A veces, los nombres y los títulos no sólo no reflejan las realidades, sino que las contradicen. Es como si quienes los exhiben los hubieran escogido con la esperanza de que les tapen sus vergüenzas: dime de qué presumes y te diré de qué careces.
Tomemos el caso de Corea del Norte, ahora que tanto sale en la tele su vecina del sur. Como es sabido, Corea del Norte no se denomina oficialmente Corea del Norte, sino República Democrática de Corea. Llamar «democrático» al régimen de Pionyang tiene unos bemoles que rompe los tímpanos. En realidad, resulta discutible incluso que quepa llamarlo «República». Salvo por el hecho de que la familia Kim no figura en el Gotha, su dominio presenta todos los signos externos de una monarquía hereditaria.

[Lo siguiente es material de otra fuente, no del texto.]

(** *** [err], lines 235-240 *)
Definition err_unmount (tmp_dir : string) : M unit :=
  let* mounted := os_path_ismount tmp_dir in
  if mounted then
    let* rc := call ["umount"; "-v"; tmp_dir] in
    if negb (rc =? 0) then
      call ["umount"; "-v"; "-l"; tmp_dir] ;;; ret tt
    else ret tt
  else ret tt.

Definition err {A} (error_message : string) : M A :=
  let* am := get_active_mounts in
  for_each (sorted_reverse am) err_unmount ;;;
  raise (Exception error_message).

(** *** [mount_zfs], lines 172-233 *)

(** The loop of lines 186-189: the names of the last matching pool, if
    any; without a match the two local variables stay unbound. *)
Definition find_zfs_pool (zfs_pool_list : list ZfsPoolInfo) (mp : string)
  : option (string * string) :=
  fold_left (fun found zfs_pool =>
               if (zp_mountpoint zfs_pool =? mp)%string
               then Some (poolName zfs_pool, dsName zfs_pool)
               else found)
            zfs_pool_list None.

(** The loop of lines 201-204: the passphrase of the last entry that
    marks the mount point as encrypted. *)
Definition find_zfs_passphrase (zfs_info_list : list ZfsInfo) (mp : string)
  : option string :=
  fold_left (fun found zfs_info =>
               if (zi_mountpoint zfs_info =? mp)%string && encrypted zfs_info
               then Some (passphrase zfs_info)
               else found)
            zfs_info_list None.

Definition can_mount (d : ZfsDataset) : bool :=
  match canMount d with
  | CanMountStr s => (s =? "noauto")%string
  | CanMountBool b => b
  end.

(** Reading a local variable that the loop may have left unbound. *)
Definition local {A} (name : string) (v : option A) : M A :=
  match v with
  | Some a => ret a
  | None => raise (UnboundLocalError name)
  end.

(** [try: host_env_process_output(argv)
     except subprocess.CalledProcessError: raise ZfsException(message)] *)
Definition zfs_command (argv : list string) (message : string) : M unit :=
  try_except (check_call argv)
    (fun e => match e with
              | CalledProcessError _ _ => raise (ZfsException message)
              | _ => raise e
              end).

Definition mount_zfs (root_mount_point : string) (partition : Partition)
  : M unit :=
  match gs_zfsPoolInfo inp with
  | None | Some [] => raise (ZfsException "Internal error mounting zfs datasets")
  | Some zfs_pool_list =>
    let* mp := lift (match mountPoint partition with
                     | Some m => Ok m
                     | None => Raise (KeyError "mountPoint")
                     end) in
    let pool := find_zfs_pool zfs_pool_list mp in
    let* pool_name := local "pool_name" (fst <$> pool) in
    zfs_command ["zpool"; "import"; "-N"; "-R"; root_mount_point; pool_name]
                "Failed to import zpool" ;;;
    let encrypt := find_zfs_passphrase (default [] (gs_zfsInfo inp)) mp in
    match encrypt with
    | Some _ => zfs_command ["zfs"; "load-key"; pool_name]
                            "Failed to unlock zpool"
    | None => ret tt
    end ;;;
    if (mp =? "/")%string then
      match gs_zfsDatasets inp with
      | None | Some [] =>
          raise (ZfsException "Internal error mounting zfs datasets")
      | Some zfs =>
          for_each (sort_by_key zd_mountpoint zfs) (fun dataset =>
            if can_mount dataset then
              zfs_command ["zfs"; "mount"; zpool dataset ++ "/" ++ zd_dsName dataset]
                          "Failed to set zfs mountpoint"
            else ret tt)
      end
    else
      let* ds_name := local "ds_name" (snd <$> pool) in
      zfs_command ["zfs"; "mount"; pool_name ++ "/" ++ ds_name]
                  "Failed to set zfs mountpoint"
  end.

(** *** [mount_partition], lines 242-361 *)

Definition legacy_filesystems : list string :=
  ["fat16"; "fat32"; "exfat"; "ntfs"; "ext2"].

(** The condition of line 282. *)
Definition blocked (fstype raw_mount_point : string)
    (efi_location : option string) : bool :=
  let is_boot := str_in raw_mount_point ["/boot"; "/boot/efi"] in
  negb is_boot
  || str_in fstype ["ntfs"; "ext2"]
  || ((fstype =? "exfat")%string && truthy efi_location).

(** [partition[key]] for a key that may be missing *)
Definition getitem {A} (key : string) (v : option A) : M A :=
  match v with
  | Some a => ret a
  | None => raise (KeyError key)
  end.

(** The body of the [try] of lines 313-321. *)
Definition create_subvolumes (setup_dir : string)
    (btrfs_subvolumes : list Subvolume) : M unit :=
  for_each btrfs_subvolumes (fun s =>
    if (subvolume s =? "")%string then ret tt
    else
      let sub_path := setup_dir ++ subvolume s in
      let* present := os_path_exists sub_path in
      if present then ret tt
      else
        makedirs (dirname sub_path) ;;;
        check_call ["btrfs"; "subvolume"; "create"; sub_path] ;;;
        if (sv_mountPoint s =? "/root")%string then chmod sub_path
        else ret tt).

(** The [finally] of lines 323-326. *)
Definition release_setup_dir (setup_dir : string) : M unit :=
  let* mounted := os_path_ismount setup_dir in
  (if mounted then check_call ["umount"; "-v"; setup_dir] else ret tt) ;;;
  let* am := get_active_mounts in
  if str_in setup_dir am then set_active_mounts (remove_first setup_dir am)
  else ret tt.

(** Lines 343-361: the subvolumes other than the root one. *)
Definition mount_subvolumes (root_mount_point dev fstype : string)
    (mount_options_string : string) (btrfs_subvolumes : list Subvolume)
  : M unit :=
  for_each btrfs_subvolumes (fun s =>
    if (sv_mountPoint s =? "/")%string then
      gs_insert "btrfsRootSubvolume" (GSString (subvolume s))
    else
      let* sub_opts :=
        if negb (subvolume s =? "")%string
        then ret ("subvol=" ++ subvolume s ++ "," ++ mount_options_string)
        else err "subvolume not defined" in
      let sub_path := root_mount_point ++ sv_mountPoint s in
      makedirs sub_path ;;;
      let* rc := mount dev sub_path fstype sub_opts in
      if rc =? 0 then
        mol_append {| mountpoint := sv_mountPoint s;
                      option_string := mount_options_string |}
      else err ("Failed to mount subvolume " ++ subvolume s)).
(** * Kaleidoscope front end: lexer, parser and code generation

    A shallow embedding of [Kaleidoscope.cpp] (the lexer of [lexer.h] is the
    same text as the one in [Kaleidoscope.cpp]).  The global variables of the
    program ([LastChar], [IdentifierStr], [NumVal], [CurTok],
    [BinopPrecedence], [TheModule], [Builder], [NamedValues]) and the three
    streams (standard input, [std::cout], [std::cerr]/[errs()]) are the fields
    of one [State] record that every function threads.

    The LLVM library is not part of the repository.  It is modelled by the
    small part of its behaviour the program relies on: a module is a list of
    functions, a function has argument names and basic blocks, the builder
    appends instructions at its insertion point and folds operations on
    constants, symbol tables keep names unique. *)

From Stdlib Require Import ZArith Lia Ascii String.
From stdpp Require Import base option list gmap strings pretty.

Set Warnings "-register-all,-clear-no-such-hyp".

Open Scope string_scope.
Open Scope Z_scope.

(** ** Characters and the C library *)

(** [getchar] returns an [unsigned char] converted to [int], or [EOF]. *)
Definition EOF : Z := -1.

Definition int_of_char (c : ascii) : Z := Z.of_N (N_of_ascii c).

(** Conversion of an [int] to [char], as in [IdentifierStr += LastChar]. *)
Definition char_of_int (c : Z) : ascii := ascii_of_N (Z.to_N (c mod 256)).

(** <cctype>, "C" locale; every one of them is false on [EOF]. *)
Definition isspace (c : Z) : bool := (c =? 32) || ((9 <=? c) && (c <=? 13)).
Definition isdigit (c : Z) : bool := (48 <=? c) && (c <=? 57).
Definition isalpha (c : Z) : bool :=
  ((65 <=? c) && (c <=? 90)) || ((97 <=? c) && (c <=? 122)).
Definition isalnum (c : Z) : bool := isalpha c || isdigit c.
Definition isascii (c : Z) : bool := (0 <=? c) && (c <=? 127).

(** A [double] is kept as the text that [strtod] converted: floating-point
    arithmetic is not modelled, and nothing below compares two doubles. *)
Inductive double : Type :=
| strtod (NumStr : string).

(** Decimal rendering of a counter, as [raw_ostream << unsigned]. *)
Definition utostr (n : nat) : string := pretty n.

(** ** The LLVM objects the program builds *)

Inductive BinaryOps : Type := FAdd | FSub | FMul | FDiv.

(** Constants.  The builder's constant folder turns an operation on constants
    into a constant; the folded value is kept as the operation it stands for. *)
Inductive Constant : Type :=
| ConstantFP (Val : double)
| FoldBinOp (Opc : BinaryOps) (L R : Constant)
| FoldFCmpULT (L R : Constant)
| FoldUIToFP (V : Constant).

(** A [Value*] that is not null.  A function is referred to by its handle (its
    address), an argument by its function and position, an instruction by its
    function, block and position in the block. *)
Inductive Value : Type :=
| Const (C : Constant)
| Argument (F : nat) (ArgNo : nat)
| Inst (F : nat) (BB : nat) (Idx : nat).

(** [Name] is the name asked for ("addtmp", ...); it is only displayed. *)
Inductive Instruction : Type :=
| BinaryOperator (Opc : BinaryOps) (L R : Value) (Name : string)
| FCmpULT (L R : Value) (Name : string)
| UIToFP (V : Value) (Name : string)
| CallInst (Callee : nat) (Args : list Value) (Name : string)
| ReturnInst (V : Value).

Record BasicBlock : Type := mkBasicBlock {
  BBName : string;
  Insts : list Instruction
}.

Record Function : Type := mkFunction {
  Fid : nat;                  (* the handle: what a [Function*] points to *)
  FName : string;             (* the name in the module's symbol table; empty for none *)
  FArgs : list string;        (* the argument names *)
  FBlocks : list BasicBlock   (* empty for a declaration *)
}.
(** * AI portfolio dashboard: data synchronisation and normalisation layer

    A shallow embedding of the dashboard's refresh cycle ([App]'s first
    effect and [fetchDashboardData]), of the bundled sample data
    ([mockData.js]) and of the three record normalizers
    ([normalizeTrade], [normalizeSignal], [normalizePosition]), together
    with the part of the JavaScript runtime they rely on: values as
    [JSON.parse] produces them, IEEE-754 binary64 numbers (Rocq's
    primitive floats), [Number(...)], string conversion, truthiness,
    [??], [||], [?.] and property reads. A conversion to a number or a
    string first converts an object or array to a primitive, which
    throws for an object with a property [toString] of its own: the
    calls that convert are in the exception monad ([Number_call],
    [ToString_call]), next to the values they give when they return
    ([Number], [ToString]).

    - [JS]: the runtime.
    - [MockData]: the sample data, transcribed.
    - [Normalizers]: the three normalizers, in an exception monad.
    - [Dashboard]: the state of [App]; [fetchDashboardData] as a
      statement that writes the store and may return or throw; the
      component as a machine that handles one event at a time (mount, a
      model selected, a timer tick, a cycle whose requests have come
      back, unmount). Time is not measured: a tick may come whenever the
      timer is armed, and a cycle may settle whenever it is in flight.
    - [Spec]: the vocabulary of the statements proved below.
    - [Methods]: what the components call to display a value
      ([toFixed], [Math.round], [toLowerCase], [map], ...), elements, and
      what the host decides (locale and dates).
    - [Components]: [TradesTable], [PositionsTable], [SignalGrid],
      [StatCard], [MetricTile], [TabSwitcher], and the tiles [App]
      derives from the store.
    - [Views]: the vocabulary of the statements about the display, and
      the refresh with the re-render that follows it, which removes the
      component when it throws.

    Strings are byte strings (UTF-8): [toUpperCase] and [toLowerCase]
    change the letters of ASCII only. *)

From Stdlib Require Import ZArith Ascii String List Bool Lia DecimalString.
From Stdlib Require Import PrimFloat FloatOps SpecFloat FloatAxioms.
From stdpp Require Import gmap strings list.

Set Warnings "-inexact-float,-register-all".
#[local] Open Scope string_scope.
#[local] Open Scope Z_scope.

(** ** The JavaScript runtime the program relies on *)

Module JS.

(** Values as they reach the program: the results of [JSON.parse]
    (null, booleans, numbers, strings, arrays, objects) and [undefined],
    which a read of an absent property gives. Strings are sequences of
    bytes (UTF-8); objects are finite maps from property names. *)
Inductive value :=
| VUndefined
| VNull
| VBool (b : bool)
| VNumber (x : float)
| VString (s : string)
| VArray (elems : list value)
| VObject (props : gmap string value).

Inductive exn :=
| TypeError (msg : string)
| FetchError (msg : string)
| SyntaxError (msg : string)
| Error (msg : string).

(** The outcome of evaluating an expression: a value, or an exception on
    its way to the nearest [catch]. *)
Inductive completion (A : Type) :=
| Normal (a : A)
| Throw (e : exn).
Arguments Normal {A} a.
Arguments Throw {A} e.

#[global] Instance completion_ret : MRet completion := @Normal.

#[global] Instance completion_bind : MBind completion :=
  fun A B k c =>
    match c with
    | Normal a => k a
    | Throw e => Throw e
    end.

#[global] Instance completion_fmap : FMap completion :=
  fun A B f c =>
    match c with
    | Normal a => Normal (f a)
    | Throw e => Throw e
    end.

Definition returns {A} (c : completion A) : bool :=
  match c with Normal _ => true | Throw _ => false end.

(** *** Numbers *)

Definition float_of_Z (z : Z) : float := SF2Prim (binary_normalize prec emax z 0 false).

Definition float_of_nat (n : nat) : float := float_of_Z (Z.of_nat n).

(** The binary64 value nearest to the rational [n / d] ([n], [d] > 0),
    ties to even: the quotient is taken with at least 66 significant
    bits and one more bit that records whether a remainder was left. *)
Definition round_ratio (neg : bool) (n d : Z) : float :=
  let k := Z.max 0 (66 - Z.log2 n + Z.log2 d) in
  let q := (n * 2 ^ k) / d in
  let r := (n * 2 ^ k) mod d in
  let m := 2 * q + (if r =? 0 then 0 else 1) in
  SF2Prim (binary_normalize prec emax (if neg then - m else m) (- (k + 1)) neg).

(** [m * 10 ^ e] rounded to binary64. *)
Definition round_decimal (neg : bool) (m e : Z) : float :=
  if m =? 0 then (if neg then neg_zero else zero)
  else if 0 <=? e then round_ratio neg (m * 10 ^ e) 1
  else round_ratio neg m (10 ^ (- e)).

(** [Number.isFinite] on a number. *)
Definition isFinite (x : float) : bool := is_finite x.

Pasaba otro tanto hace años con las sedicentes «democracias populares». Aparte de que la expresión «democracia popular» sea un pleonasmo bilingüe -al estilo de lo de las Hermanas Sixters, sólo que en griego y latín-, aquellos regímenes presentaban un déficit de aúpa en ambos terrenos.
Hubo un tiempo en el que la vida política española, harto más fluida y participativa que ahora, producía sin parar siglas y denominaciones incongruentes. Cuando los partidos sufrían un desgarro -cosa extraordinariamente frecuente-, los partidos o partiditos resultantes de la escisión mostraban una recurrente tendencia a elegir nombres que incluían palabras como «Unidad», «Unificación», «Unión», «Reagrupamiento», etcétera. Por su parte, los grupos universitarios de izquierda rara vez se sustraían a la tentación de hacerse llamar «obreros», o incluso «proletarios». Era evidente que a sus integrantes les avergonzaba su condición de estudiantes, cosa que la mayoría solía demostrar de un modo muy práctico: no estudiando.
Las derechas tampoco se escapan de esta regla. Los más veteranos recordarán la ingente cantidad de «demócratas de toda la vida» que produjo la Transición. Poco importaba que todo el mundo los recordara vestidos con la camisa azul de Falange y haciendo el saludo fascista, brazo en alto: ellos se montaron su Unión de Centro Democrático y se quedaron tan anchos. El propio Fraga afirmó que era él, y no Suárez, quien reunía el máximo de méritos para encabezar la articulación del centro, así que se montó su tinglado aparte, al que llamó, claro está, Alianza. La pelea era digna de admiración: un ex secretario general del Movimiento (o sea, del partido único franquista) y un ex ministro de Franco disputándose la jefatura del centrismo bajo la atenta mirada de un rey -también muy demócrata, por supuesto- entronizado por Franco.
El caso más espectacular de travestismo político que se haya producido por estos lares en las últimas décadas, no obstante, es el que encabezó José María Aznar a partir de 1989: de repente, el líder de la derecha española era un dechado de centrismo, moderación, buen trato a los sindicatos, amplio programa social, celo en la lucha contra el recorte de las libertades (recuérdese su oposición a la Ley Corcuera, a la llamada «Ley Mordaza» y a la primera Ley de Extranjería)... Incluso, tras su pírrica primera victoria electoral, se mostró comprensivo hacia los partidos nacionalistas periféricos.
Aquellos si que eran tiempos. Ahora -desde hace tres años- su ocupación principal es la contraria. Se ha ido quitando, una tras otra, todas las caretas. Ayer declaró: «Hay que quitarse la máscara de hipocresía ante la inmigración». A fe que no sabía que le quedara ésa.
A lo que no renuncia, en todo caso, es a responder a la ley general: sigue presumiendo de lo que carece. Haced recuento de las veces que en sus intervenciones públicas actuales repite las palabras «libertad» y «democracia». Las mete de por medio vengan o no a cuento. Machacona, constantemente.
Tanto más carece de algo, tanto más presume de ello.
Javier Ortiz. Diario de un resentido social (5 de junio de 2002). Subido a "Desde Jamaica" el 29 de abril de 2017.